Penoso estado de la laguna Mulitas

Como el escudo oficial, obra del doctor Carlos Grau instituido por el Concejo Deliberante el 6 de agosto de 1949-, la laguna Mulitas es un símbolo de 25 de Mayo.
Su cercanía con el centro de la ciudad, tan sólo a 10 cuadras, su amplísimo parque, las instalaciones del Club de Fomento y Pesca, la base de campamento, la deteriorada confitería, la belleza de la naturaleza, la convirtieron en un regalo de Dios para los vecinos y todos quienes la visitan.

El esparcimiento hoy se reduce a disfrutar del parque con sus parrillas o del natatorio municipal, pues el espejo de agua se ha visto poblado de plantas que viven y se reproducen en las 128 hectáreas de Las Mulitas.

El año pasado fueron los repollitos, ahora las ortigas -se reproducen merced a las materias orgánicas que llegan de desagües?- cubren gran parte de su totalidad y vuelven imposible la pesca por dos razones: imposible tirar una línea e intentar recogerla y las especies, en casos herbívoras que se hacen carnívoras por necesidad, no "pican".

Desde el gobierno municipal en más de una oportunidad han apuntado que realizaron gestiones ante organismos provinciales para contar con dragas. El tiempo pasa y nada se hace. Son los directivos del Club de Pesca quienes buscan avanzan en soluciones, que pasan por realizar un completo estudio y luego, según las posibilidades económicas y las herramientas que puedan utilizarse, avanzar en el combate de la vegetación. Hasta tanto eso no se logre, la imagen del espejo será sin duda lamentable.

La laguna Mulitas constituye un ámbito ideal para el miniturismo. Sin embargo, sin posibilidad de pescar ni de practicar deportes acuáticos -una discusión permanente con los pescadores, que se niegan a esa actividad porque afectaría a los peces-, la alternativa se reduce a disfrutar de asados o de los juegos para niños que existen en el Club de Pesca o el sector de la confitería ahora concesionada y que se espera que de una vez por todas brinde servicios necesarios para los concurrentes.

El gobierno municipal no sólo es responsable del tétrico estado del espejo de agua, sino también de cuidar el parque. Por estos días hay gran asistencia de vecinos al natatorio municipal, que es económico y permite a muchos disfrutar del verano.

El césped se encuentra cortado, las plantas en orden, pero todos los esfuerzos parecen vanos por el vandalismo que suele existir por las madrugadas.
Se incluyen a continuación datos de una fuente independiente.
(* ===== verification/Matrix.v ===== *)
(** Row-major byte matrices of the erasure coder: [gen_cauchy1_matrix] and
    [invert_matrix] of [crates/ec/src/gf.rs], on flat arrays with the code's
    index arithmetic.  The theorems show that the generated matrix is the
    identity over a Cauchy block, that Gauss-Jordan elimination never indexes
    out of range, that what it returns is a left inverse, and that it fails only
    on a matrix with a non-trivial kernel. *)

From Stdlib Require Import Ring.
From S2P Require Import Prelude Gf Linear.
Import Linear.

Module Matrix.

(** ** The code *)

(** [a ^ b] on [usize] *)
Definition usize_xor (a b : nat) : nat := Z.to_nat (Z.lxor (Z.of_nat a) (Z.of_nat b)).

Section code.
Context {E : Type}.

(** The inner loop of [gen_cauchy1_matrix]: one Cauchy row *)
Definition cauchy_row (k row : nat) (st : list byte * nat) : outcome E (list byte * nat) :=
  for_range 0 k st (fun '(matrix, offset) col =>
    matrix ← upd matrix offset (Gf.gf_inv (usize_u8 (usize_xor row col)));
    mret (matrix, offset + 1)).

Definition gen_cauchy1_matrix (matrix : list byte) (rows k : nat) : outcome E (list byte) :=
  let matrix := replicate (length matrix) Byte.x00 in
  matrix ← for_range 0 k matrix (fun matrix row => upd matrix (row * k + row) Byte.x01);
  '(matrix, _) ← for_range k rows (matrix, k * k) (fun st row => cauchy_row k row st);
  mret matrix.
Lemma copy_sub_matrix_spec self idxs :
  codec_ok self -> length idxs <= ck self -> (forall r, r ∈ idxs -> r < ck self + cm self) ->
  returns (copy_sub_matrix (ck self) (encode_matrix self) idxs) (fun sub =>
    length sub = work_size /\
    forall i c r, idxs !! i = Some r -> c < ck self ->
      bget sub (i * ck self + c) = cauchy_entry (ck self) r c).
Proof.
  intros Hok Hlen Hidx. pose proof Hok as ((Hk & Ht) & Hml & He & _).
  set (k := ck self) in *. change (u8_usize (data_shards (config self))) with k in Hk.
  assert (k <= MAX_TOTAL_SHARDS) as Hk32 by (unfold total_shards, k, ck in *; lia).
  unfold copy_sub_matrix.
  apply (wp_foldM (fun pre sub => length sub = work_size /\ forall i c r, i < length pre ->
    idxs !! i = Some r -> c < k -> bget sub (i * k + c) = cauchy_entry k r c)).
  - split; [by rewrite length_replicate|]. simpl. lia.
  - intros pre [i r] suf sub Hl [Hsub Hpre].
    assert (enumerate idxs !! length pre = Some (i, r)) as [-> Hr]%enumerate_lookup
      by (rewrite Hl; by apply list_lookup_middle).
    set (i := length pre) in *. pose proof (lookup_lt_Some _ _ _ Hr) as Hi.
    pose proof (Hidx r (list_elem_of_lookup_2 _ _ _ Hr)) as Hrt.
    assert (r * k + k <= (k + cm self) * k) by nia.
    assert (i * k + k <= work_size) by (unfold work_size; nia).
    apply wp_bind, wp_slice; [lia|lia|]. rewrite decide_True by lia. apply wp_ret.
    set (src := take (r * k + k - r * k) _).
    assert (length src = k) as Hsrc by (unfold src; rewrite length_take, length_drop; lia).
    split; [rewrite length_splice; lia|].
    intros i' c r' Hi' Hr' Hc. unfold bget. rewrite lookup_splice by lia.
    rewrite length_app in Hi'. simpl in Hi'. case_decide as Hin.
    + assert (i' = i) as -> by nia. simplify_eq. unfold src.
      rewrite lookup_take_lt, lookup_drop by lia. rewrite <-He by lia.
      unfold entry. do 2 f_equal. lia.
    + apply Hpre; [|done|done]. destruct (decide (i' = i)) as [->|]; [nia|lia].
  - intros sub [Hsub Hall]. split; [done|]. intros i c r Hi. apply Hall; [|done].
    unfold enumerate. rewrite length_imap. by eapply lookup_lt_Some.
Qed.

Lemma recovery_value_spec self inv r j :
  codec_ok self -> square (ck self) inv -> r < ck self + cm self -> j < ck self ->
  recovery_value (ck self) (encode_matrix self) inv r j =
  Ok (mprod (ck self) (cauchy_entry (ck self)) (entry (ck self) inv) r j).
Proof.
  intros (_ & Hml & He & _) Hinv Hr Hj. unfold recovery_value.
  enough (returns (for_range 0 (ck self) Byte.x00 (fun value col =>
    a ← idx (encode_matrix self) (r * ck self + col);
    b ← idx inv (col * ck self + j);
    mret (byte.xor value (Gf.gf_mul a b))) : outcome EcError byte)
    (fun v => v = mprod (ck self) (cauchy_entry (ck self)) (entry (ck self) inv) r j))
    as (v & Hv & ->)%returns_Ok by done.
  apply (wp_for_range (fun n v => v = gsum n (fun l =>
    (cauchy_entry (ck self) r l * entry (ck self) inv l j)%gf))); [lia|done| |done].
  intros col v Hcol ->. apply wp_bind.
  apply (wp_entry_idx (ck self + cm self)); [done|lia|lia|].
  apply wp_bind, (wp_entry_idx (ck self)); [done|lia|lia|]. apply wp_ret.
  rewrite He by lia. by rewrite Nat.add_1_r.
Qed.

Lemma bget_insert l i j v :
  i < length l -> bget (<[i:=v]> l) j = if decide (j = i) then v else bget l j.
Proof.
  intros Hi. unfold bget. case_decide as Hj.
  - subst j. by rewrite list_lookup_insert_eq.
  - by rewrite list_lookup_insert_ne.
Qed.

Lemma build_recovery_matrix_spec self inv recover :
  codec_ok self -> square (ck self) inv -> length recover <= MAX_TOTAL_SHARDS ->
  (forall r, r ∈ recover -> r < ck self + cm self) ->
  returns (build_recovery_matrix (ck self) (encode_matrix self) inv recover) (fun rm =>
    length rm = work_size /\
    forall i j r, recover !! i = Some r -> j < ck self ->
      bget rm (i * ck self + j) =
      mprod (ck self) (cauchy_entry (ck self)) (entry (ck self) inv) r j).
Proof.
  intros Hok Hinv Hlen Hrec. pose proof Hok as ((Hk & Ht) & _).
  set (k := ck self) in *. change (u8_usize (data_shards (config self))) with k in Hk.
  assert (k <= MAX_TOTAL_SHARDS) as Hk32 by (unfold total_shards, k, ck in *; lia).
  set (V := mprod k (cauchy_entry k) (entry k inv)). unfold build_recovery_matrix.
  apply (wp_foldM (fun pre rm => length rm = work_size /\ forall i j r, i < length pre ->
    recover !! i = Some r -> j < k -> bget rm (i * k + j) = V r j)).
  - split; [by rewrite length_replicate|]. simpl. lia.
  - intros pre [i r] suf rm Hl [Hrm Hpre].
    assert (enumerate recover !! length pre = Some (i, r)) as [-> Hr]%enumerate_lookup
      by (rewrite Hl; by apply list_lookup_middle).
    set (i := length pre) in *. pose proof (lookup_lt_Some _ _ _ Hr) as Hi.
    pose proof (Hrec r (list_elem_of_lookup_2 _ _ _ Hr)) as Hrt.
    assert (i * k + k <= work_size) by (unfold work_size; nia).
    apply (wp_for_range (fun n rm => length rm = work_size /\ forall i' j r',
      recover !! i' = Some r' -> j < k -> i' < i \/ i' = i /\ j < n ->
      bget rm (i' * k + j) = V r' j)); [lia| | |].
    + split; [done|]. intros i' j r' Hr' Hj [?|?]; [by apply Hpre|lia].
    + intros j rm' Hj [Hrm' Hinner]. rewrite (recovery_value_spec self) by (done || lia).
      bind_step. apply wp_upd; [lia|]. split; [by rewrite length_insert|].
      intros i' j' r' Hr' Hj' Hcase. rewrite bget_insert by lia. case_decide as Heq.
      * apply flat_inj in Heq as [-> ->]; [|done|lia]. by simplify_eq.
      * apply Hinner; [done..|]. destruct Hcase as [?|[-> ?]]; [by left|].
        right. split; [done|]. assert (j' ≠ j) by (by intros ->). lia.
    + intros rm' [Hrm' Hinner]. split; [done|]. intros i' j r' Hi' Hr' Hj.
      rewrite length_app in Hi'. simpl in Hi'. apply Hinner; [done..|]. lia.
  - intros rm [Hrm Hall]. split; [done|]. intros i j r Hi. apply Hall; [|done].
    unfold enumerate. rewrite length_imap. by eapply lookup_lt_Some.
Qed.

Lemma lookup_nth {A} (l : list A) i d : i < length l -> l !! i = Some (nth i l d).
Proof. intros [x Hx]%lookup_lt_is_Some_2. by rewrite (nth_lookup_Some _ _ _ _ Hx). Qed.

Lemma NoDup_bounded (l : list nat) n : NoDup l -> (forall x, x ∈ l -> x < n) -> length l <= n.
Proof.
  intros Hnd Hlt. rewrite <-(length_seq n 0). apply submseteq_length, NoDup_submseteq; [done|].
  intros x Hx. apply elem_of_seq. specialize (Hlt x Hx). lia.
Qed.

(** The sub-matrix is the rows of the present shards, and is invertible. *)
Lemma sub_matrix_kernel self idxs sub :
  codec_ok self -> length idxs = ck self -> ascending (ck self + cm self) idxs ->
  (forall i c r, idxs !! i = Some r -> c < ck self ->
     bget sub (i * ck self + c) = cauchy_entry (ck self) r c) ->
  (forall i j, i < ck self -> j < ck self ->
     entry (ck self) (take (ck self * ck self) sub) i j =
     cauchy_entry (ck self) (nth i idxs 0) j) /\
  trivial_kernel (ck self) (entry (ck self) (take (ck self * ck self) sub)).
Proof.
  intros Hok Hlen Hasc Hsub. pose proof Hok as ((Hk & Ht) & _).
  unfold total_shards, MAX_TOTAL_SHARDS in Ht. fold (ck self) (cm self) in Ht.
  assert (forall i j, i < ck self -> j < ck self ->
    entry (ck self) (take (ck self * ck self) sub) i j =
    cauchy_entry (ck self) (nth i idxs 0) j) as Hent.
  { intros i j Hi Hj. unfold entry. rewrite lookup_take_lt by nia.
    apply (Hsub i j (nth i idxs 0)); [|done]. apply lookup_nth. lia. }
  split; [done|].
  apply (trivial_kernel_ext _ (fun i j => cauchy_entry (ck self) (nth i idxs 0) j));
    [by intros; rewrite Hent|].
  apply cauchy_rows_kernel; [by eapply ascending_NoDup|done| |lia].
  intros r Hr. destruct Hasc as [Hr' _]. specialize (Hr' r Hr). lia.
Qed.

(** Multiplying by the recovery matrix gives back the shards. *)
Lemma recovered_row k len A inv data inputs r :
  (forall i j, i < k -> j < k -> mprod k inv A i j = delta i j) ->
  (forall i b, i < k -> b < len ->
     byte_at inputs i b = dot k A i (fun c => byte_at data c b)) ->
  combination k len (mprod k (cauchy_entry k) inv r) inputs = shard_ref k len data r.
Proof.
  intros Hinv Hin. apply list_fmap_ext. intros b b' [-> Hb]%lookup_seq. rewrite Nat.add_0_l.
  change (dot k (mprod k (cauchy_entry k) inv) r (fun j => byte_at inputs j b) =
          dot k (cauchy_entry k) r (fun j => byte_at data j b)).
  rewrite dot_mprod. apply dot_ext; [done|]. intros j Hj.
  rewrite <-(left_inverse_dot k A inv (fun c => byte_at data c b) j Hj Hinv).
  apply dot_ext; [done|]. intros i Hi. by apply Hin.
Qed.

Lemma shard_ref_byte k len data r b :
  b < len -> bget (shard_ref k len data r) b = dot k (cauchy_entry k) r (fun c => byte_at data c b).
Proof.
  intros Hb. unfold bget, shard_ref, combination.
  by rewrite list_lookup_fmap, lookup_seq_lt by done.
Qed.

(** The buffers [present_data] hold the shards of [data] at [present_indices]. *)
Definition holds (k len : nat) (data : list (list byte)) (indices : list nat)
    (buffers : list (list byte)) : Prop :=
  forall i r, indices !! i = Some r -> buffers !! i = Some (shard_ref k len data r).

Lemma reconstruct_shards_spec self backend len present inputs recover outputs :
  codec_ok self -> ascending (ck self + cm self) present -> ck self <= length present ->
  shards (length present) len inputs ->
  NoDup recover -> (forall r, r ∈ recover -> r < ck self + cm self) ->
  shards (length recover) len outputs ->
  returns (reconstruct_shards backend (ck self) (encode_matrix self) present inputs recover outputs)
    (fun out => forall data, shards (ck self) len data -> holds (ck self) len data present inputs ->
       out = shard_ref (ck self) len data <$> recover).
Proof.
  intros Hok Hasc Hge Hin Hnd Hrec Hout. pose proof Hok as ((Hk & Ht) & _).
  unfold total_shards in Ht. fold (ck self) (cm self) in Ht, Hk. set (k := ck self) in *.
  assert (k * k <= work_size) by (unfold work_size; nia).
  assert (length recover <= MAX_TOTAL_SHARDS) as Hrl.
  { pose proof (NoDup_bounded _ _ Hnd Hrec). lia. }
  pose proof Hin as [Hinl Hinall]. unfold reconstruct_shards.
  rewrite !slice_Ok by (rewrite ?length_replicate; unfold work_size in *; lia). bind_step.
  rewrite !drop_0, !Nat.sub_0_r. set (active := take k present). set (adata := take k inputs).
  assert (length active = k) as Hal by (unfold active; rewrite length_take; lia).
  assert (ascending (k + cm self) active) as Hasc'.
  { destruct Hasc as [Ha Hb]. split.
    - intros x (i & Hx & _)%elem_of_take. apply Ha. by eapply list_elem_of_lookup_2.
    - intros i x y Hx Hy. apply lookup_take_Some in Hx as [Hx _], Hy as [Hy _]. by eapply Hb. }
  eapply wp_bind_returns; [apply copy_sub_matrix_spec; [done|lia|apply Hasc']|].
  intros sub [Hsubl Hsub]. rewrite slice_Ok by lia. bind_step. rewrite drop_0, Nat.sub_0_r.
  destruct (sub_matrix_kernel self active sub Hok Hal Hasc' Hsub) as [Hent Hker]. fold k in Hent, Hker.
  pose proof (invert_matrix_spec k (take (k * k) sub) (take (k * k) (replicate work_size Byte.x00))
    ltac:(unfold square; rewrite length_take; lia)
    ltac:(unfold square; rewrite length_take, length_replicate; lia)) as Hinv.
  change (replicate (MAX_TOTAL_SHARDS * MAX_TOTAL_SHARDS) Byte.x00)
    with (replicate work_size Byte.x00).
  destruct (invert_matrix _ _ k) as [[tmp inv]| |]; [|by destruct Hinv|done].
  destruct Hinv as [Hsq Hleft]. cbn [map_err]. bind_step.
  eapply wp_bind_returns; [by apply build_recovery_matrix_spec|]. fold k.
  intros rm [Hrml Hrm].
  rewrite (apply_matrix_rows_spec _ _ len (length recover));
    [|lia| |done|rewrite Hrml; unfold work_size; nia].
  2: { split; [unfold adata; rewrite length_take; lia|].
       intros j s [Hs _]%lookup_take_Some. by eapply Hinall. }
  intros data Hd Hholds. apply list_eq. intros i.
  rewrite list_lookup_imap, list_lookup_fmap. destruct Hout as [Houtl _].
  destruct (recover !! i) as [r|] eqn:Hr.
  - destruct (lookup_lt_is_Some_2 outputs i) as [o ->];
      [by rewrite Houtl; eapply lookup_lt_Some|]. simpl. f_equal.
    rewrite <-(recovered_row k len (entry k (take (k * k) sub)) (entry k inv) data adata r Hleft).
    + apply combination_ext. intros j Hj. by rewrite Hrm with (r := r).
    + intros l b Hl Hb. unfold byte_at.
      assert (active !! l = Some (nth l active 0)) as Hlk by (apply lookup_nth; lia).
      apply lookup_take_Some in Hlk as [Hlk _]. apply Hholds in Hlk.
      rewrite (nth_lookup_Some adata l [] (shard_ref k len data (nth l active 0)))
        by (unfold adata; by rewrite lookup_take_lt).
      rewrite shard_ref_byte by done. apply gsum_ext. intros c Hc. by rewrite Hent.
  - rewrite (proj2 (lookup_ge_None outputs i)); [done|].
    rewrite Houtl. by apply lookup_ge_None.
Qed.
Insólito que la comuna no haya dispuesto vigilancia para cuidar el patrimonio comunitario, sobre todo luego de la importante inversión que realizó en la Base de Campamento, que fue acondicionada, pintada, dotada de camas, colchones, ropa de campa, vajilla, utensilios de cocina y días atrás fue objeto del accionar de menores inescrupulosos que ingresaron, se hicieron de algunas pertenencias y ocasionaron destrozos, llegando a prendar fuego en el interior.

Displicencia o desinterés por parte de las autoridades. No hay otra respuesta para explicar cómo, en una Municipalidad con unos mil empleados, no disponen de uno o dos cuidadores en el lugar tras la inversión realizada.
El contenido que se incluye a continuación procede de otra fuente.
(* ===== verification/Topology.v ===== *)
(** Node locations: [crates/placement/src/topology.rs].  A location is a list of
    (level, id) segments that [TopologyKey::new] sorts and checks.  The theorem:
    construction rejects exactly the repeated levels, does not depend on the
    order of the segments, and [level] reads the segments back. *)

From stdpp Require Import sorting.
From S2P Require Import Prelude.

(** * [sort_unstable_by_key] *)
Module Sort.

(** The order of elements with equal keys is not specified by the source; what
    is used of the result below does not depend on it. *)
Section sort.
Context {A : Type} (key : A -> Z).

Fixpoint insert_by (x : A) (l : list A) : list A :=
  match l with
  | [] => [x]
  | y :: l' => if decide (key x <= key y)%Z then x :: l else y :: insert_by x l'
  end.

Definition sort_by_key (l : list A) : list A := foldr insert_by [] l.

(** [for w in v.windows(2) { if key(w[0]) == key(w[1]) { return Some(w[0]) } }] *)
Fixpoint windows_dup (l : list A) : option A :=
  match l with
  | x :: (y :: _) as l' => if decide (key x = key y) then Some x else windows_dup l'
  | _ => None
  end.

Definition le_key (x y : A) : Prop := (key x <= key y)%Z.
Definition lt_key (x y : A) : Prop := (key x < key y)%Z.

Lemma insert_by_perm x l : insert_by x l ≡ₚ x :: l.
Proof.
  induction l as [|y l IH]; simpl; [done|]. case_decide; [done|].
  rewrite IH. constructor.
Qed.

Lemma sort_by_key_perm l : sort_by_key l ≡ₚ l.
Proof. induction l as [|x l IH]; simpl; [done|]. by rewrite insert_by_perm, IH. Qed.

Lemma insert_by_sorted x l : Sorted le_key l -> Sorted le_key (insert_by x l).
Proof.
  induction l as [|y l IH]; simpl; intros Hs; [by repeat constructor|].
  case_decide as Hle; [by constructor; [|constructor]|].
  apply Sorted_inv in Hs as [Hs Hh]. constructor; [by apply IH|].
  destruct l as [|z l]; simpl; [repeat constructor; unfold le_key; lia|].
  case_decide; constructor; [unfold le_key; lia|]. by inversion Hh.
Qed.

Lemma sort_by_key_sorted l : Sorted le_key (sort_by_key l).
Proof. induction l as [|x l IH]; simpl; [constructor|by apply insert_by_sorted]. Qed.

Lemma windows_dup_None l :
  Sorted le_key l -> windows_dup l = None <-> Sorted lt_key l.
Proof.
  induction l as [|x l IH]; intros Hs; [done|].
  apply Sorted_inv in Hs as [Hs Hh]. specialize (IH Hs).
  destruct l as [|y l]; [split; [by repeat constructor|done]|].
  cbn [windows_dup]. inversion Hh as [|? ? Hle]. subst. unfold le_key in Hle.
  case_decide as Heq.
  - split; [done|]. intros [_ Hl]%Sorted_inv. inversion Hl. unfold lt_key in *. lia.
  - split.
    + intros H. constructor; [by apply IH|]. constructor. unfold lt_key. lia.
    + intros [H _]%Sorted_inv. by apply IH.
Qed.

Lemma windows_dup_Some l x : windows_dup l = Some x -> x ∈ l /\ ~ NoDup (key <$> l).
Proof.
  induction l as [|a l IH]; [done|]. destruct l as [|b l]; [done|].
  cbn [windows_dup]. case_decide as Heq.
  - intros [= <-]. split; [left|]. intros [Hn _]%list.NoDup_cons. apply Hn.
    change (key a ∈ key b :: (key <$> l)). rewrite Heq. left.
  - intros [Hx Hn]%IH. split; [by right|]. by intros [_ Hnd]%list.NoDup_cons.
Qed.

#[local] Instance lt_key_trans : Transitive lt_key.
Proof. unfold lt_key. intros x y z. lia. Qed.

Lemma lt_sorted_NoDup l : Sorted lt_key l -> NoDup (key <$> l).
Proof.
  intros Hs%(Sorted_StronglySorted lt_key). induction Hs as [|x l Hs IH Hx]; [constructor|].
  simpl. constructor; [|done]. intros (y & Hk & Hy)%list_elem_of_fmap.
  rewrite list.Forall_forall in Hx. specialize (Hx y Hy). unfold lt_key in Hx. lia.
Qed.

(** The keys of a sorted list are determined by the multiset of elements. *)
Lemma sorted_keys_unique l l' :
  Sorted le_key l -> Sorted le_key l' -> l ≡ₚ l' -> key <$> l = key <$> l'.
Proof.
  intros Hl Hl' Hp. apply (Sorted_unique Z.le); [..|by apply fmap_Permutation];
    by apply (Sorted_fmap key le_key Z.le).
Qed.

#[local] Instance lt_key_antisymm : AntiSymm (=) lt_key.
Proof. unfold lt_key. intros x y Hxy Hyx. lia. Qed.

(** Distinct keys: the sorted list is unique. *)
Lemma lt_sorted_unique l l' : Sorted lt_key l -> Sorted lt_key l' -> l ≡ₚ l' -> l = l'.
Proof. apply (Sorted_unique lt_key). Qed.

Lemma windows_dup_keys l l' :
  key <$> l = key <$> l' -> key <$> windows_dup l = key <$> windows_dup l'.
Proof.
  revert l'. induction l as [|x l IH]; intros [|x' l'] Hk; [done|done|done|].
  injection Hk as Hx Hk. destruct l as [|y l], l' as [|y' l']; [done|done|done|].
  pose proof Hk as Hk'. injection Hk' as Hy _. specialize (IH (y' :: l') Hk).
  cbn [windows_dup] in *. destruct (decide (key x = key y)), (decide (key x' = key y'));
    [simpl; by rewrite Hx|congruence..|done].
Qed.

(** Sort, then look for a repeated key. *)
Definition sort_distinct (l : list A) : A + list A :=
  let v := sort_by_key l in
  match windows_dup v with
  | Some w => inl w
  | None => inr v
  end.

Lemma sort_distinct_spec l :
  match sort_distinct l with
  | inl w => w ∈ l /\ ~ NoDup (key <$> l)
  | inr v => NoDup (key <$> l) /\ Sorted lt_key v /\ v ≡ₚ l
  end.
Proof.
  pose proof (sort_by_key_perm l) as Hp. pose proof (sort_by_key_sorted l) as Hs.
  unfold sort_distinct. destruct (windows_dup (sort_by_key l)) as [w|] eqn:Hw.
  - apply windows_dup_Some in Hw as [Hw Hn]. by rewrite Hp in Hw, Hn.
  - apply windows_dup_None in Hw; [|done]. split; [|done]. rewrite <-Hp. by apply lt_sorted_NoDup.
Qed.

Lemma sort_distinct_perm l l' :
  l ≡ₚ l' ->
  match sort_distinct l, sort_distinct l' with
  | inl w, inl w' => key w = key w'
  | inr v, inr v' => v = v'
  | _, _ => False
  end.
Proof.
  intros Hp.
  assert (sort_by_key l ≡ₚ sort_by_key l') as Hpp by (by rewrite !sort_by_key_perm).
  pose proof (sorted_keys_unique _ _ (sort_by_key_sorted l) (sort_by_key_sorted l') Hpp) as Hk.
  apply windows_dup_keys in Hk. unfold sort_distinct.
  destruct (windows_dup (sort_by_key l)) as [w|] eqn:Hw,
    (windows_dup (sort_by_key l')) as [w'|] eqn:Hw'; simplify_eq/=; [done|].
  apply windows_dup_None in Hw, Hw'; [|apply sort_by_key_sorted..]. by apply lt_sorted_unique.
Qed.

End sort.
End Sort.

Module Topology.
Import Sort.

(** [Level] is a newtype of [u8], ordered as its number. *)
Definition Level := Z.
Definition ZONE : Level := 16%Z.
Definition RACK : Level := 32%Z.
Definition MACHINE : Level := 48%Z.
Definition DISK : Level := 64%Z.

(** The segments of a location, (level, u32 id) *)
Definition TopologyKey := list (Level * Z).

Inductive TopologyError :=
| DuplicateLevel (l : Level).

Definition TopologyKey_new (segments : list (Level * Z)) : outcome TopologyError TopologyKey :=
  match sort_distinct fst segments with
  | inl w => Err (DuplicateLevel (fst w))
  | inr v => mret v
  end.

Definition rack (rack : Z) : TopologyKey := [(RACK, rack)].
Definition rack_machine (rack machine : Z) : TopologyKey := [(RACK, rack); (MACHINE, machine)].

Fixpoint level (self : TopologyKey) (kind : Level) : option Z :=
  match self with
  | [] => None
  | (l, v) :: self => if decide (l = kind) then Some v else level self kind
  end.

Definition well_formed (k : TopologyKey) : Prop := Sorted (lt_key fst) k.

Lemma level_in k l v : NoDup (fst <$> k) -> level k l = Some v <-> (l, v) ∈ k.
Proof.
  induction k as [|[l' v'] k IH]; simpl.
  - split; [done|]. by intros ?%not_elem_of_nil.
  - intros [Hl Hnd]%list.NoDup_cons. rewrite elem_of_cons. case_decide as Heq; simpl in Hl.
    + subst l'. split; [intros [= ->]; by left|]. intros [[= ->]|Hin]; [done|].
      destruct Hl. by apply (list_elem_of_fmap_2 fst) in Hin.
    + rewrite IH by done. split; [by right|]. by intros [[= -> ->]|?].
Qed.

(** Locations.  [TopologyKey::new] fails exactly when a level is repeated,
    and names such a level; otherwise the segments are kept in increasing level
    order and [level] finds exactly the given segments.  The result, error
    included, does not depend on the order in which the segments are given. *)
Theorem TopologyKey_new_spec segments :
  match TopologyKey_new segments with
  | Ok k => NoDup (fst <$> segments) /\ well_formed k /\
      forall l v, level k l = Some v <-> (l, v) ∈ segments
  | Err (DuplicateLevel l) => ~ NoDup (fst <$> segments) /\ l ∈ fst <$> segments
  | Panic => False
  end /\
  forall segments', segments ≡ₚ segments' -> TopologyKey_new segments = TopologyKey_new segments'.
Proof.
  split.
  - pose proof (sort_distinct_spec fst segments) as H. unfold TopologyKey_new.
    destruct (sort_distinct fst segments) as [w|v].
    + destruct H as [Hw Hn]. split; [done|]. by apply list_elem_of_fmap_2.
    + destruct H as (Hnd & Hs & Hp). split; [done|]. split; [done|]. intros l w.
      rewrite level_in by (by rewrite Hp). by rewrite Hp.
  - intros segments' Hp. apply (sort_distinct_perm fst) in Hp. unfold TopologyKey_new.
    destruct (sort_distinct fst segments), (sort_distinct fst segments'); by rewrite ?Hp.
Qed.

End Topology.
El carnaval, como todos los principios de año, generará gran movimiento en el ámbito del parque de la laguna. El pensamiento de muchos foráneos será lógico y repetido: ¿Cómo pueden tener semejante regalo de la naturaleza casi en el corazón de la ciudad y no aprovecharlo?

Cada veinticinqueño que escuche esa reflexión tendrá su argumento, discutible o no. La verdad es que, aunque algunos lo nieguen, cualquiera sea la contestación, lo que muchos sentirán será vergüenza de comprobar, por enésima vez, que la comunidad -con las autoridades a la cabeza- no es capaz de cuidar ni aprovechar semejante recurso natural, que suele ser mejorado y al mismo tiempo destruido por la mano del hombre.